▶ [Required work]
Of the records that follow, copy only the lines from the line containing "Section Cred." to the line containing "Definition cr_UMaskWasSet (cr", both included, exactly as written.

▶ [Exercise input]
_ _ _
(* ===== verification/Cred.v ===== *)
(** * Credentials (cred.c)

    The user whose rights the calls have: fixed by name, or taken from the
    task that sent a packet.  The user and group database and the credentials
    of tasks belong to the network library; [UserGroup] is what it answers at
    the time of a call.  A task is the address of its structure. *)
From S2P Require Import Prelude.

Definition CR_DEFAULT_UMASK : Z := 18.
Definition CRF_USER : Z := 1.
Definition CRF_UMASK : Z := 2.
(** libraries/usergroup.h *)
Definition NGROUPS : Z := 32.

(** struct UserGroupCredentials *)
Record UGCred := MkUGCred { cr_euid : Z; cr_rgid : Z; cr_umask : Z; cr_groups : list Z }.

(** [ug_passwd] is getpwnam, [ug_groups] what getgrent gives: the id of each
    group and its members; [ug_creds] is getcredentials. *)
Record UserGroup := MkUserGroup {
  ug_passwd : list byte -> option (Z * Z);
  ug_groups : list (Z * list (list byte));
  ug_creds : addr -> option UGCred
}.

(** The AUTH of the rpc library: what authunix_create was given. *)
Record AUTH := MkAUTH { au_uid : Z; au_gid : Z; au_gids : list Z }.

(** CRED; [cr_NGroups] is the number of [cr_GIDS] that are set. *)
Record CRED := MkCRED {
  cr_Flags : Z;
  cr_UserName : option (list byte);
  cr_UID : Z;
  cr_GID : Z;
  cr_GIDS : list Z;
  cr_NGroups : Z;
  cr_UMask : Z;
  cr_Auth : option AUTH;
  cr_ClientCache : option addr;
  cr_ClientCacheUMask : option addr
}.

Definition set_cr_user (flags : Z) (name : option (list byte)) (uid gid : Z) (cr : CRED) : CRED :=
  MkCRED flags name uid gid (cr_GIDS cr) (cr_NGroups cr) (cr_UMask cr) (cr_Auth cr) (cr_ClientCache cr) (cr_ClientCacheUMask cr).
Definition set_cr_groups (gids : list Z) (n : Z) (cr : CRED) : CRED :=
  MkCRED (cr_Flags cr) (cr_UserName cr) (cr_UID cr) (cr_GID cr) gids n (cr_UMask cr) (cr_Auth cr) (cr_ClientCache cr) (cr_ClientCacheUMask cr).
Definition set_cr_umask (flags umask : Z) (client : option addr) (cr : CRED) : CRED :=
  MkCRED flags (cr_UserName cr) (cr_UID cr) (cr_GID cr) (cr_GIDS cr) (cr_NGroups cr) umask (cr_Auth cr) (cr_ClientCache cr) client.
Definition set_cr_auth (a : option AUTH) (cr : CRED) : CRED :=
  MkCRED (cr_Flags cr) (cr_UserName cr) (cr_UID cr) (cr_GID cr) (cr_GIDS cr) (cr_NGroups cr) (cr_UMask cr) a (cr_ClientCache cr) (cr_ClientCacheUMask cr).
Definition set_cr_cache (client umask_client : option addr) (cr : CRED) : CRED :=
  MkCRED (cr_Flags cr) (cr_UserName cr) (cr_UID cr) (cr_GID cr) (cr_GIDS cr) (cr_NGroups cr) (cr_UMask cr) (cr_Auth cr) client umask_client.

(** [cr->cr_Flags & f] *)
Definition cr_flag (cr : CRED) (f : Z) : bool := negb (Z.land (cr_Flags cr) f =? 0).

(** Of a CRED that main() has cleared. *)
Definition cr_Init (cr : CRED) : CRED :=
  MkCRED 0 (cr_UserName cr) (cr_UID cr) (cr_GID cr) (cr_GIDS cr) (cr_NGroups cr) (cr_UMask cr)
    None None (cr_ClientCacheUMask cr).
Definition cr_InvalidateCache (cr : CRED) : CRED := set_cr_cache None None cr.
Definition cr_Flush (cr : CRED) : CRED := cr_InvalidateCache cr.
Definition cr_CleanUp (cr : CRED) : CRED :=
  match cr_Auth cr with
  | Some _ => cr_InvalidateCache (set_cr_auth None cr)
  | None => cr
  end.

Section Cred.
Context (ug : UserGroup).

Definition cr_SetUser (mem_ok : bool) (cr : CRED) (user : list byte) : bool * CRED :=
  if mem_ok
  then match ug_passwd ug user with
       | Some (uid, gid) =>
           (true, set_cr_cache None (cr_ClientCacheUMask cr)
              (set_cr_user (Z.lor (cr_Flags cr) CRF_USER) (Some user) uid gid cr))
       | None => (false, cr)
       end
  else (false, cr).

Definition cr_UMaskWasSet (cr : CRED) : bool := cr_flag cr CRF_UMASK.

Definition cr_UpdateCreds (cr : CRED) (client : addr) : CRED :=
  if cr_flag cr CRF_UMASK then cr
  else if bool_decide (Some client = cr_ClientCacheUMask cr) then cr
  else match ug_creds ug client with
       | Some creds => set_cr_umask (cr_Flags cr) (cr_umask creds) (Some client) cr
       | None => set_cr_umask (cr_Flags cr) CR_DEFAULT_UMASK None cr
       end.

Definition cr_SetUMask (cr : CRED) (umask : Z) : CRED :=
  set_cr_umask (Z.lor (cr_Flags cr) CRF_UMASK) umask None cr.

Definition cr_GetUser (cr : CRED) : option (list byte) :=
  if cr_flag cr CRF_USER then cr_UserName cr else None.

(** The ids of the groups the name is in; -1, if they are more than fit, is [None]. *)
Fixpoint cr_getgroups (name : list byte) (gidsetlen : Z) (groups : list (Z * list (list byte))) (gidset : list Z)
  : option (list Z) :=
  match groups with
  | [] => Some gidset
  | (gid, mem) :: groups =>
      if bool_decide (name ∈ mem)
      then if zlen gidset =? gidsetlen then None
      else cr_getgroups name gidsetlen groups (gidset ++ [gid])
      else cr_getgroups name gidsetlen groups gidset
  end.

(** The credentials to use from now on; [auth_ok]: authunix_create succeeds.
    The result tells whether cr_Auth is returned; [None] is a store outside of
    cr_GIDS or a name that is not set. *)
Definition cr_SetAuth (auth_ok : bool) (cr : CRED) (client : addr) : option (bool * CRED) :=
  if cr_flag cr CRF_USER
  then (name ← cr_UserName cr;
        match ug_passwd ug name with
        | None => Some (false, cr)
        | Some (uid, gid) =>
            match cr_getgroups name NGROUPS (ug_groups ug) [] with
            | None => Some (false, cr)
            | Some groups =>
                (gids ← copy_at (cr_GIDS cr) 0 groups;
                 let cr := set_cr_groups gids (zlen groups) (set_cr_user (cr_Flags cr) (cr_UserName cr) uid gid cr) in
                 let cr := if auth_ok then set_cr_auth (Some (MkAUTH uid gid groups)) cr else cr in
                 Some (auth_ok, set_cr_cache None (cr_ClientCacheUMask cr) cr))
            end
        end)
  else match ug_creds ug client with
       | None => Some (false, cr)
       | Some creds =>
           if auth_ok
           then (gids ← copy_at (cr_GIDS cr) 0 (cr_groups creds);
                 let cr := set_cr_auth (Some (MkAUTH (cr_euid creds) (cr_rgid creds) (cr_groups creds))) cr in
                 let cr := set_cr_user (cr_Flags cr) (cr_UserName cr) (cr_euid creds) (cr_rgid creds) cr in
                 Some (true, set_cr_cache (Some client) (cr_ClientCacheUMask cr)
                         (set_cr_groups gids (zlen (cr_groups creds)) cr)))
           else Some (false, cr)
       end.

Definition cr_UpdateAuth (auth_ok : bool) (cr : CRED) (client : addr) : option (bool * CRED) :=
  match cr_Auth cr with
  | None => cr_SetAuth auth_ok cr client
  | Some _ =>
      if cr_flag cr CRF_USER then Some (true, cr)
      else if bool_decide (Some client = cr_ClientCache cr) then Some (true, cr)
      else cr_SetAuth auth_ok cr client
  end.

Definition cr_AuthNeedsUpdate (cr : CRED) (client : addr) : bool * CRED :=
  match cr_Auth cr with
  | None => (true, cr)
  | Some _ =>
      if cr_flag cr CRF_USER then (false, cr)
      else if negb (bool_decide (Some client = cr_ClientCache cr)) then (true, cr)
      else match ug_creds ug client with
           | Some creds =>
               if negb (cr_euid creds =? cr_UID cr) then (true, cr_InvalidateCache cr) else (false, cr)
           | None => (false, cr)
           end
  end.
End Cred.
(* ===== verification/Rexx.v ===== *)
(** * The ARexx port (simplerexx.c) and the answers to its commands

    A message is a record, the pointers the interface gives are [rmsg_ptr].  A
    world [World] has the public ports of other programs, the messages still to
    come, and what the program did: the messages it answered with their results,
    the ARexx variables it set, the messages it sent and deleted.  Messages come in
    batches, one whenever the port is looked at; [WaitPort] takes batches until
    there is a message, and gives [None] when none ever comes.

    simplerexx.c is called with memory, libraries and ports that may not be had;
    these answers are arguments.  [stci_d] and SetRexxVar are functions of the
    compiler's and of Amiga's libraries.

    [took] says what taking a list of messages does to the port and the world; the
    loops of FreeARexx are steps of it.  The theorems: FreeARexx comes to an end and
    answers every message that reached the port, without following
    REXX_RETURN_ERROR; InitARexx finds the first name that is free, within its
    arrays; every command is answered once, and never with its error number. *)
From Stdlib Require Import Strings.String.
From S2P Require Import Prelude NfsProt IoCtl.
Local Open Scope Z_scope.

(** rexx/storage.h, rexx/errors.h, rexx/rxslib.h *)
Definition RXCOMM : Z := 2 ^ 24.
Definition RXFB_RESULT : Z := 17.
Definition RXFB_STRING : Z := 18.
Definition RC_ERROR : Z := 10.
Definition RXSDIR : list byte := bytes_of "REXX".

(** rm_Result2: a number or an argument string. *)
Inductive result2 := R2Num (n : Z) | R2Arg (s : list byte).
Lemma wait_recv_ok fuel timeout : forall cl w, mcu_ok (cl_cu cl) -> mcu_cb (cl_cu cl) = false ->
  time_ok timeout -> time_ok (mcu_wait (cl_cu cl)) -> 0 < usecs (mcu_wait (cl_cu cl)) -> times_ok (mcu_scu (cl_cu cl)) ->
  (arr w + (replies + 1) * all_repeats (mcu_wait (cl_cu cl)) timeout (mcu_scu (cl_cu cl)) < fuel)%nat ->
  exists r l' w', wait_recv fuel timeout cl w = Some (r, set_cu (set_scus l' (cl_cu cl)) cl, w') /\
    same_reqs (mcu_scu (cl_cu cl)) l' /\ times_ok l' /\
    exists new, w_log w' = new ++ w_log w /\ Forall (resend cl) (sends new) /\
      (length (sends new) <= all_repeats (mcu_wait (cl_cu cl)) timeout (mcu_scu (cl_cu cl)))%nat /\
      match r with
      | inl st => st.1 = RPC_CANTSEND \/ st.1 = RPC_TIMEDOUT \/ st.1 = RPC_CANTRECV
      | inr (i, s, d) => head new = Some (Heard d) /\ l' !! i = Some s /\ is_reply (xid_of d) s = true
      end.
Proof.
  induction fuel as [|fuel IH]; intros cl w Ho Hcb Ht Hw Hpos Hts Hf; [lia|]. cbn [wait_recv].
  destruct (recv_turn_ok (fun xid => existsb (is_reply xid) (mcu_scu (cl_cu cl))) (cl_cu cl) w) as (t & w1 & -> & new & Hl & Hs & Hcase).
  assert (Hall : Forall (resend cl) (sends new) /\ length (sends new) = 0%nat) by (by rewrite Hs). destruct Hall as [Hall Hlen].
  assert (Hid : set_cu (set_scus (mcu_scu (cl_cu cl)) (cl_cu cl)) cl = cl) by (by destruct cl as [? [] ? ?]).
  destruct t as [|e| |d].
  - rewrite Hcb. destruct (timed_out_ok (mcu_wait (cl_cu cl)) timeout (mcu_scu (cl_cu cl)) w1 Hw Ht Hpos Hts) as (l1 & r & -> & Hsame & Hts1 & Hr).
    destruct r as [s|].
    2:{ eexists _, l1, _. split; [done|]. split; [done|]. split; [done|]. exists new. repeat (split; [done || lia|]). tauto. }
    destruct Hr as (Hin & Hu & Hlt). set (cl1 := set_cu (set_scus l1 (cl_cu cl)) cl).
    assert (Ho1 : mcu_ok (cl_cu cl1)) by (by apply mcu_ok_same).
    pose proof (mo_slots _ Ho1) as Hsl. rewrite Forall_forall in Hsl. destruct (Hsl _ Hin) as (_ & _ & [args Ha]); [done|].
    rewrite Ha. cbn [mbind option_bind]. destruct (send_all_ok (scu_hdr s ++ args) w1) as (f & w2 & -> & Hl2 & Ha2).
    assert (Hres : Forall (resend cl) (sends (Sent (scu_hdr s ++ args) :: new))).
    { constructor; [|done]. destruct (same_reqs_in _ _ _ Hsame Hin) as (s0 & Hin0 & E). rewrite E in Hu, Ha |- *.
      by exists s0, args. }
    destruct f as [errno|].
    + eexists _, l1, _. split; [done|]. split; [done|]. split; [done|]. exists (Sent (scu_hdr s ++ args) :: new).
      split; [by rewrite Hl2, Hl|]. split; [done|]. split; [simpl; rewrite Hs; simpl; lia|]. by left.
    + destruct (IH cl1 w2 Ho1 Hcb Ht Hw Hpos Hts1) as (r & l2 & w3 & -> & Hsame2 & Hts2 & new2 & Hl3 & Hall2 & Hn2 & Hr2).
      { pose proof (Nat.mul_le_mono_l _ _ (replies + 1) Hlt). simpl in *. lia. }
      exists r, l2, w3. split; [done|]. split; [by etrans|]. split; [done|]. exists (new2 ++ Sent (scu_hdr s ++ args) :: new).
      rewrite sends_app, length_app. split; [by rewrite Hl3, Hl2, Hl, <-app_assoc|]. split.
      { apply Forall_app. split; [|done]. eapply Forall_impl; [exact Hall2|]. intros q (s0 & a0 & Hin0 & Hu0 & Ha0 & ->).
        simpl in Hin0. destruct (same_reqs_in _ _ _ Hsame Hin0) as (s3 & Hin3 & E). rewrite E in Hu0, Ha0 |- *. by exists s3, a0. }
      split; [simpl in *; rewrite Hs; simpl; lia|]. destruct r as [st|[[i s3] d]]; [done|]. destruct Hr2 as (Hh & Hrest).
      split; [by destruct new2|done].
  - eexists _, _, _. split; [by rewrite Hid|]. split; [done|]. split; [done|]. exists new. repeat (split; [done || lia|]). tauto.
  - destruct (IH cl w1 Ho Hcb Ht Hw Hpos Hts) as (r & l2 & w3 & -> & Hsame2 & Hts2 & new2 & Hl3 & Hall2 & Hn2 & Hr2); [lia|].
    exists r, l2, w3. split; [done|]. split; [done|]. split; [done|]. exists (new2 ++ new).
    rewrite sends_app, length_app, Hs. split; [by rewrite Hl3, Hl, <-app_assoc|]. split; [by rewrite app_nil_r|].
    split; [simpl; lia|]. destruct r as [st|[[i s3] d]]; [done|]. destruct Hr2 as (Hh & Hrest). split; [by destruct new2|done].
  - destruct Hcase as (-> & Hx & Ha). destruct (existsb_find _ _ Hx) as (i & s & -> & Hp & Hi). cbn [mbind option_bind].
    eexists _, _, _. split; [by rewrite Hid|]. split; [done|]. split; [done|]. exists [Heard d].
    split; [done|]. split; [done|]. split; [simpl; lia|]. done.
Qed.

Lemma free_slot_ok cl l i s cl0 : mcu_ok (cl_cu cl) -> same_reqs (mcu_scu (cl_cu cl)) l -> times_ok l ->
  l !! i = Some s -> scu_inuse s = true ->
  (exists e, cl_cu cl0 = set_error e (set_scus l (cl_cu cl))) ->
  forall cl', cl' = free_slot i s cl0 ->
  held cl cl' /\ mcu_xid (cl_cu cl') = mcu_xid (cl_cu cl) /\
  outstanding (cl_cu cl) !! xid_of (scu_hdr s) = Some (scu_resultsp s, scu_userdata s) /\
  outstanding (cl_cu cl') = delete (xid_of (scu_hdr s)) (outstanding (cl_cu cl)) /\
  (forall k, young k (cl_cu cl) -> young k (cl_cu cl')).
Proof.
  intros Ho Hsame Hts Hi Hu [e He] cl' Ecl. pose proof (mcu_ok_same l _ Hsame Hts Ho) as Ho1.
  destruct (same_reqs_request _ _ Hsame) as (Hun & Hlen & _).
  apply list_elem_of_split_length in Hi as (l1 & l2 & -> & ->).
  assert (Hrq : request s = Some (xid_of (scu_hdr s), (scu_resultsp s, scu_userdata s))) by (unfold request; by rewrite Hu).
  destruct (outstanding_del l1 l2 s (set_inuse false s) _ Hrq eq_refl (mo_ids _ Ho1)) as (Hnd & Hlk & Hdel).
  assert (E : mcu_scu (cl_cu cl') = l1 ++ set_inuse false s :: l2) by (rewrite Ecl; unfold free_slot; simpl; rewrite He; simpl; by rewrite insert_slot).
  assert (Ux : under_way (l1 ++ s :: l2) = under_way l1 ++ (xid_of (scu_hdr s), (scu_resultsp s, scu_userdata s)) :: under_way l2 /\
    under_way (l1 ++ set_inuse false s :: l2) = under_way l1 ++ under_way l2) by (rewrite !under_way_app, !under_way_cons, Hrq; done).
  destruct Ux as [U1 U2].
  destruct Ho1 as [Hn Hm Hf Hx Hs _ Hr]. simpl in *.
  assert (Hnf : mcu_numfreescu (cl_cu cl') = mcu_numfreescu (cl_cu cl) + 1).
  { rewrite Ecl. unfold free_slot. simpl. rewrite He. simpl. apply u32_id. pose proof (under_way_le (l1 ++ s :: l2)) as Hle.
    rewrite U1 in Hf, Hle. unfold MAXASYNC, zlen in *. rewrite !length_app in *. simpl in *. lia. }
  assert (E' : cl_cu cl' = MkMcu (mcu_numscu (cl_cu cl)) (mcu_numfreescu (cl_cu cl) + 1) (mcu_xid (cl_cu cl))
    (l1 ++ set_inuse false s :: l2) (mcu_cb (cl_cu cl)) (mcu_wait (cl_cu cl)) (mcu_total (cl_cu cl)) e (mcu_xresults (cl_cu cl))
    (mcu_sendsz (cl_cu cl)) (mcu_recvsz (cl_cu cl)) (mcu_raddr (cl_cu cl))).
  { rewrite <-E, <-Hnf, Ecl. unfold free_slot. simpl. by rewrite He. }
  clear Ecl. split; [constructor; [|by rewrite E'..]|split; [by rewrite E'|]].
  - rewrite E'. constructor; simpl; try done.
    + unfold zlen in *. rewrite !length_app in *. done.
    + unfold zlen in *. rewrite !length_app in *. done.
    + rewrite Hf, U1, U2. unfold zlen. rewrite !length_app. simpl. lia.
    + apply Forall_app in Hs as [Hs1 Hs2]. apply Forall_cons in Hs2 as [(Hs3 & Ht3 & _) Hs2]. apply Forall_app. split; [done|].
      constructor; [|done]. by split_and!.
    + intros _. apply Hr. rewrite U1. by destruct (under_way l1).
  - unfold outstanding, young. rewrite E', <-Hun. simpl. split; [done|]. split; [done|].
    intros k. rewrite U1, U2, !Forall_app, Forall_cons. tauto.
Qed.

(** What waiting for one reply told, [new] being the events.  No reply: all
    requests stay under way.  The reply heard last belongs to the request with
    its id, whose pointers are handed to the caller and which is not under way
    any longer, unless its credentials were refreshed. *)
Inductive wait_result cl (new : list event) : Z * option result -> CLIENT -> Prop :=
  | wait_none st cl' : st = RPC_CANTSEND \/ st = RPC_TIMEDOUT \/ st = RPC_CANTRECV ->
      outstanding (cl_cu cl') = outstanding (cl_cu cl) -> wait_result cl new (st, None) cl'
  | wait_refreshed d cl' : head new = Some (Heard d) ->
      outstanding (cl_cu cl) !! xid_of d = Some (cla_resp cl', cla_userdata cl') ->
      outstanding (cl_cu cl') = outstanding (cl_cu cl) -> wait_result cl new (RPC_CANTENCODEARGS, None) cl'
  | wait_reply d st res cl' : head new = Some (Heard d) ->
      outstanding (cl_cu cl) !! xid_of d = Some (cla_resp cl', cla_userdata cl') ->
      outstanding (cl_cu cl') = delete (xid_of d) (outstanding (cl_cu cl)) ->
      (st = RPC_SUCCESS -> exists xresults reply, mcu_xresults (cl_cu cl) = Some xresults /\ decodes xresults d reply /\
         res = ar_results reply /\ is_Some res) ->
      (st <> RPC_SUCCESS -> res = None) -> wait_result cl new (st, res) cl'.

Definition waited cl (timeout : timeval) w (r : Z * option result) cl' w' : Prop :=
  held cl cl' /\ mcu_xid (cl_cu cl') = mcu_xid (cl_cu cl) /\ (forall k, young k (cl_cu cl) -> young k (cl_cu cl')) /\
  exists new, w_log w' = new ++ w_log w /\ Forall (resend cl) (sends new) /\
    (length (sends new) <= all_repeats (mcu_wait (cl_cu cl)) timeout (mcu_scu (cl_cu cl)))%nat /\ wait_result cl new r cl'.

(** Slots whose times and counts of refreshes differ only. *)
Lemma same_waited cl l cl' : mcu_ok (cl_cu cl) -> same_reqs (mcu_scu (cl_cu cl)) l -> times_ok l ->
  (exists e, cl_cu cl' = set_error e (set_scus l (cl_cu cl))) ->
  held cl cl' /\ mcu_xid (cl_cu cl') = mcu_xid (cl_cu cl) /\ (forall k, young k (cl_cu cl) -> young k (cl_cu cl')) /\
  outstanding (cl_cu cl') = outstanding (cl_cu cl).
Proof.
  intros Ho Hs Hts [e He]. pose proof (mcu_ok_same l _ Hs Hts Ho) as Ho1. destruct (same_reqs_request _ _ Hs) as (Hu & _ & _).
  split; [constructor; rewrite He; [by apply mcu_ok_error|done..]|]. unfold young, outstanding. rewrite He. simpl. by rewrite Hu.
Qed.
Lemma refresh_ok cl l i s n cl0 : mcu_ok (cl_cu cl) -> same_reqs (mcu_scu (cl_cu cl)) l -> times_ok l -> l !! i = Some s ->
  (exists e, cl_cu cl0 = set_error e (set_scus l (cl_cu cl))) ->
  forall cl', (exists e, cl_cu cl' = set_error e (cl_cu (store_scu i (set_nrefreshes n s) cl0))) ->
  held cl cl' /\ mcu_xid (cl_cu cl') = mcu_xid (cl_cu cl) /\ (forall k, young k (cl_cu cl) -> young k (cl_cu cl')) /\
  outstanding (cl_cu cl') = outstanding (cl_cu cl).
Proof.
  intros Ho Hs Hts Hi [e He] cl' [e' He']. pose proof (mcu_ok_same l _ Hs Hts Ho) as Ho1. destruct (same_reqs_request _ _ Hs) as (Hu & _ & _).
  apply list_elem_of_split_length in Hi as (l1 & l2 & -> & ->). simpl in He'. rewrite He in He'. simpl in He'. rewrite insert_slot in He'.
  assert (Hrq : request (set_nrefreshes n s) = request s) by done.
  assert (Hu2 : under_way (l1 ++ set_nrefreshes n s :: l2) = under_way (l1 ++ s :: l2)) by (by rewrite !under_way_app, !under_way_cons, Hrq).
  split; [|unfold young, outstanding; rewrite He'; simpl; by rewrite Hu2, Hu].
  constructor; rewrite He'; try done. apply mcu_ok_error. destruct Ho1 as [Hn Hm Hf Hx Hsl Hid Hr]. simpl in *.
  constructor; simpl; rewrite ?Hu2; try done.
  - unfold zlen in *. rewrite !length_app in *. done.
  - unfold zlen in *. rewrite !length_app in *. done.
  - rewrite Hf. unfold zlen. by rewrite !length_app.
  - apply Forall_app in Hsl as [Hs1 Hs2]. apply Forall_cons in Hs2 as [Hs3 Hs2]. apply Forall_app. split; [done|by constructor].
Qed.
_ _ _
▶ [Response box]
Section Cred.
Context (ug : UserGroup).

Definition cr_SetUser (mem_ok : bool) (cr : CRED) (user : list byte) : bool * CRED :=
  if mem_ok
  then match ug_passwd ug user with
       | Some (uid, gid) =>
           (true, set_cr_cache None (cr_ClientCacheUMask cr)
              (set_cr_user (Z.lor (cr_Flags cr) CRF_USER) (Some user) uid gid cr))
       | None => (false, cr)
       end
  else (false, cr).

Definition cr_UMaskWasSet (cr : CRED) : bool := cr_flag cr CRF_UMASK.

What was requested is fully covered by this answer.